§ **Instructions to follow**:
Every line of the material below, from the top through the line with "do! trace (record_advice_pop_stack value);", should be reproduced exactly.
■ ■ ■ ■ ■
(* ===== verification/IoOps.v ===== *)
(** * Input and output operations

    The handlers of processor/src/execution/operations/io_ops/mod.rs: the
    advice stack, memory reads and writes, and the streaming operations. *)

From S2P Require Import Prelude Felt Machine.

(** [WORD_SIZE_FELT] and [DOUBLE_WORD_SIZE] of operations/mod.rs. *)
Definition WORD_SIZE_FELT : Felt := new_unchecked 4.
Definition DOUBLE_WORD_SIZE : Felt := new_unchecked 8.

Section IoOps.
Context `{G : Goldilocks} {P : Type} `{Processor P}.

Definition op_advpop : VM P OperationHelperRegisters :=
  let! value := on_proc adv_pop_stack in
  do! trace (record_advice_pop_stack value);
  do! increment_size;
  do! set 0 value;
  ret Helper.Empty.

Definition op_advpopw : VM P OperationHelperRegisters :=
  let! word := on_proc adv_pop_stack_word in
  do! trace (record_advice_pop_stack_word word);
  do! set_word 0 word;
  ret Helper.Empty.

Definition op_mloadw : VM P OperationHelperRegisters :=
  let! addr := get 0 in
  let! ctx0 := ctx in
  let! clk0 := clock in
  do! decrement_size;
  let! word := on_proc (mem_read_word ctx0 addr clk0) in
  let! ctx1 := ctx in
  let! clk1 := clock in
  do! trace (record_memory_read_word word addr ctx1 clk1);
  do! set_word 0 word;
  ret Helper.Empty.

Definition op_mstorew : VM P OperationHelperRegisters :=
  let! addr := get 0 in
  let! x1 := get 1 in
  let! x2 := get 2 in
  let! x3 := get 3 in
  let! x4 := get 4 in
  let word := mkWord x1 x2 x3 x4 in
  let! ctx0 := ctx in
  let! clk0 := clock in
  do! decrement_size;
  do! on_proc (mem_write_word ctx0 addr clk0 word);
  let! ctx1 := ctx in
  let! clk1 := clock in
  do! trace (record_memory_write_word word addr ctx1 clk1);
  ret Helper.Empty.

Definition op_mload : VM P OperationHelperRegisters :=
  let! ctx0 := ctx in
  let! addr := get 0 in
  let! element := on_proc (mem_read_element ctx0 addr) in
  let! ctx1 := ctx in
  let! clk1 := clock in
  do! trace (record_memory_read_element element addr ctx1 clk1);
  do! set 0 element;
  ret Helper.Empty.

Definition op_mstore : VM P OperationHelperRegisters :=
  let! addr := get 0 in
  let! value := get 1 in
  let! ctx0 := ctx in
  do! decrement_size;
  do! on_proc (mem_write_element ctx0 addr value);
  let! ctx1 := ctx in
  let! clk1 := clock in
  do! trace (record_memory_write_element value addr ctx1 clk1);
  ret Helper.Empty.

Definition MEM_ADDR_STACK_IDX : nat := 12.

Definition op_mstream : VM P OperationHelperRegisters :=
  let! ctx0 := ctx in
  let! clk0 := clock in
  let! addr_first_word := get MEM_ADDR_STACK_IDX in
  let addr_second_word := (addr_first_word + WORD_SIZE_FELT)%F in
  let! first_word := on_proc (mem_read_word ctx0 addr_first_word clk0) in
  let! second_word := on_proc (mem_read_word ctx0 addr_second_word clk0) in
  do! trace (record_memory_read_dword first_word second_word addr_first_word ctx0 clk0);
  do! set_word 0 first_word;
  do! set_word 4 second_word;
  do! set MEM_ADDR_STACK_IDX (addr_first_word + DOUBLE_WORD_SIZE)%F;
  ret Helper.Empty.

Definition op_pipe : VM P OperationHelperRegisters :=
  let! clk0 := clock in
  let! ctx0 := ctx in
  let! addr_first_word := get MEM_ADDR_STACK_IDX in
  let addr_second_word := (addr_first_word + WORD_SIZE_FELT)%F in
  let! (word0, word1) := on_proc adv_pop_stack_dword in
  do! on_proc (mem_write_word ctx0 addr_first_word clk0 word0);
  do! on_proc (mem_write_word ctx0 addr_second_word clk0 word1);
  do! trace (record_pipe word0 word1 addr_first_word ctx0 clk0);
  do! set_word 0 word0;
  do! set_word 4 word1;
  do! set MEM_ADDR_STACK_IDX (addr_first_word + DOUBLE_WORD_SIZE)%F;
  ret Helper.Empty.

End IoOps.
(* ===== verification/ExecuteOp.v ===== *)
(** * The operation dispatcher

    [execute_op] of processor/src/execution/operations/mod.rs: every operation
    of the instruction set to its handler.  [Emit] panics there: basic-block
    execution intercepts it before the dispatcher is reached. *)

From S2P Require Import Prelude Felt Quad Operations Machine StackOps ArithOps IoOps CryptoOps.
From S2P Require Import FriOps.

Section ExecuteOp.
Context `{G : Goldilocks} `{Q : QuadField} {P : Type} `{Processor P}.

Definition execute_op (op : Operation) : VM P OperationHelperRegisters :=
  match op with
  (* system operations *)
  | Op.Noop => ret Helper.Empty
  | Op.Assert err_code => op_assert err_code
  | Op.SDepth => op_sdepth
  | Op.Caller => op_caller
  | Op.Clk => op_clk
  | Op.Emit => panic
  (* field operations *)
  | Op.Add => op_add
  | Op.Neg => op_neg
  | Op.Mul => op_mul
  | Op.Inv => op_inv
  | Op.Incr => op_incr
  | Op.And => op_and
  | Op.Or => op_or
  | Op.Not => op_not
  | Op.Eq => op_eq
  | Op.Eqz => op_eqz
  | Op.Expacc => op_expacc
  | Op.Ext2Mul => op_ext2mul
  (* u32 operations *)
  | Op.U32split => op_u32split
  | Op.U32add => op_u32add
  | Op.U32add3 => op_u32add3
  | Op.U32sub => op_u32sub
  | Op.U32mul => op_u32mul
  | Op.U32madd => op_u32madd
  | Op.U32div => op_u32div
  | Op.U32and => op_u32and
  | Op.U32xor => op_u32xor
  | Op.U32assert2 err_code => op_u32assert2 err_code
  (* stack manipulation *)
  | Op.Pad => op_pad
  | Op.Drop => op_drop
  | Op.Dup0 => dup_nth 0
  | Op.Dup1 => dup_nth 1
  | Op.Dup2 => dup_nth 2
  | Op.Dup3 => dup_nth 3
  | Op.Dup4 => dup_nth 4
  | Op.Dup5 => dup_nth 5
  | Op.Dup6 => dup_nth 6
  | Op.Dup7 => dup_nth 7
  | Op.Dup9 => dup_nth 9
  | Op.Dup11 => dup_nth 11
  | Op.Dup13 => dup_nth 13
  | Op.Dup15 => dup_nth 15
  | Op.Swap => op_swap
  | Op.SwapW => op_swapw_nth 1
  | Op.SwapW2 => op_swapw_nth 2
  | Op.SwapW3 => op_swapw_nth 3
  | Op.SwapDW => op_swap_double_word
  | Op.MovUp2 => op_movup 3
  | Op.MovUp3 => op_movup 4
  | Op.MovUp4 => op_movup 5
  | Op.MovUp5 => op_movup 6
  | Op.MovUp6 => op_movup 7
  | Op.MovUp7 => op_movup 8
  | Op.MovUp8 => op_movup 9
  | Op.MovDn2 => op_movdn 3
  | Op.MovDn3 => op_movdn 4
  | Op.MovDn4 => op_movdn 5
  | Op.MovDn5 => op_movdn 6
  | Op.MovDn6 => op_movdn 7
  | Op.MovDn7 => op_movdn 8
  | Op.MovDn8 => op_movdn 9
  | Op.CSwap => op_cswap
  | Op.CSwapW => op_cswapw
  (* input / output *)
  | Op.Push value => op_push value
  | Op.AdvPop => op_advpop
  | Op.AdvPopW => op_advpopw
  | Op.MLoadW => op_mloadw
  | Op.MStoreW => op_mstorew
  | Op.MLoad => op_mload
  | Op.MStore => op_mstore
  | Op.MStream => op_mstream
  | Op.Pipe => op_pipe
  (* cryptographic operations *)
  | Op.HPerm => op_hperm
  | Op.MpVerify err_code => op_mpverify err_code
  | Op.MrUpdate => op_mrupdate
  | Op.FriE2F4 => op_fri_ext2fold4
  | Op.HornerBase => op_horner_eval_base
  | Op.HornerExt => op_horner_eval_ext
  | Op.EvalCircuit =>
      do! op_eval_circuit;
      ret Helper.Empty
  | Op.LogDeferred => op_log_deferred
  | Op.CryptoStream => op_crypto_stream
  end.

End ExecuteOp.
■ ■ ■ ■ ■
§ **Solution**:
(* ===== verification/IoOps.v ===== *)
(** * Input and output operations

    The handlers of processor/src/execution/operations/io_ops/mod.rs: the
    advice stack, memory reads and writes, and the streaming operations. *)

From S2P Require Import Prelude Felt Machine.

(** [WORD_SIZE_FELT] and [DOUBLE_WORD_SIZE] of operations/mod.rs. *)
Definition WORD_SIZE_FELT : Felt := new_unchecked 4.
Definition DOUBLE_WORD_SIZE : Felt := new_unchecked 8.

Section IoOps.
Context `{G : Goldilocks} {P : Type} `{Processor P}.

Definition op_advpop : VM P OperationHelperRegisters :=
  let! value := on_proc adv_pop_stack in
  do! trace (record_advice_pop_stack value);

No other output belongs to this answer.